Instructions to follow: From the first line to the last, please write out the data exactly.

Given records:

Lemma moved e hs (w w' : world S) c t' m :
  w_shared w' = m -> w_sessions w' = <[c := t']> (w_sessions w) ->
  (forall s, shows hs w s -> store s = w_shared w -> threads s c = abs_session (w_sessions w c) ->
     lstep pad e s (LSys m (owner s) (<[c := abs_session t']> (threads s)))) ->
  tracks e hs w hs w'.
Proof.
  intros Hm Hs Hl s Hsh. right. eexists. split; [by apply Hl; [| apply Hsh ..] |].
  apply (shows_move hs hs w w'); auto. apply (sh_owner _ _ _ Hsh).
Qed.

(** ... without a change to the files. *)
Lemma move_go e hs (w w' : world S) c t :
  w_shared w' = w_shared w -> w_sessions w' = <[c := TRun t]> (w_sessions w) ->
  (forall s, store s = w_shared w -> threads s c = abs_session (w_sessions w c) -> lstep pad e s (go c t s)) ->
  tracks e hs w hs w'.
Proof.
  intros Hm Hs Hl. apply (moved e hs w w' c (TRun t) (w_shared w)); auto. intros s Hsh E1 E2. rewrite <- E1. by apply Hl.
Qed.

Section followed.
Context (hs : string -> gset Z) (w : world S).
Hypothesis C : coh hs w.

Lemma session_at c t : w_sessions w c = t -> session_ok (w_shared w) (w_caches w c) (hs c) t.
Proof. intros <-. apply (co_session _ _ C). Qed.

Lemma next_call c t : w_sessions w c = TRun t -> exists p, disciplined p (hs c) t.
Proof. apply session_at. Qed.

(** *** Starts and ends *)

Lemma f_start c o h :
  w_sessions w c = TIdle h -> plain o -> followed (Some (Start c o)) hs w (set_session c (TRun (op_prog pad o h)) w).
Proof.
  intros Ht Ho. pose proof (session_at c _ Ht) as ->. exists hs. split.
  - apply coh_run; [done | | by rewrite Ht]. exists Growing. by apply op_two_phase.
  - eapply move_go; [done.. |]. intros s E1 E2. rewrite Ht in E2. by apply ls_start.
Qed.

Task result:
Lemma moved e hs (w w' : world S) c t' m :
  w_shared w' = m -> w_sessions w' = <[c := t']> (w_sessions w) ->
  (forall s, shows hs w s -> store s = w_shared w -> threads s c = abs_session (w_sessions w c) ->
     lstep pad e s (LSys m (owner s) (<[c := abs_session t']> (threads s)))) ->
  tracks e hs w hs w'.
Proof.
  intros Hm Hs Hl s Hsh. right. eexists. split; [by apply Hl; [| apply Hsh ..] |].
  apply (shows_move hs hs w w'); auto. apply (sh_owner _ _ _ Hsh).
Qed.

(** ... without a change to the files. *)
Lemma move_go e hs (w w' : world S) c t :
  w_shared w' = w_shared w -> w_sessions w' = <[c := TRun t]> (w_sessions w) ->
  (forall s, store s = w_shared w -> threads s c = abs_session (w_sessions w c) -> lstep pad e s (go c t s)) ->
  tracks e hs w hs w'.
Proof.
  intros Hm Hs Hl. apply (moved e hs w w' c (TRun t) (w_shared w)); auto. intros s Hsh E1 E2. rewrite <- E1. by apply Hl.
Qed.

Section followed.
Context (hs : string -> gset Z) (w : world S).
Hypothesis C : coh hs w.

Lemma session_at c t : w_sessions w c = t -> session_ok (w_shared w) (w_caches w c) (hs c) t.
Proof. intros <-. apply (co_session _ _ C). Qed.

Lemma next_call c t : w_sessions w c = TRun t -> exists p, disciplined p (hs c) t.
Proof. apply session_at. Qed.

(** *** Starts and ends *)

Lemma f_start c o h :
  w_sessions w c = TIdle h -> plain o -> followed (Some (Start c o)) hs w (set_session c (TRun (op_prog pad o h)) w).
Proof.
  intros Ht Ho. pose proof (session_at c _ Ht) as ->. exists hs. split.
  - apply coh_run; [done | | by rewrite Ht]. exists Growing. by apply op_two_phase.
  - eapply move_go; [done.. |]. intros s E1 E2. rewrite Ht in E2. by apply ls_start.
Qed.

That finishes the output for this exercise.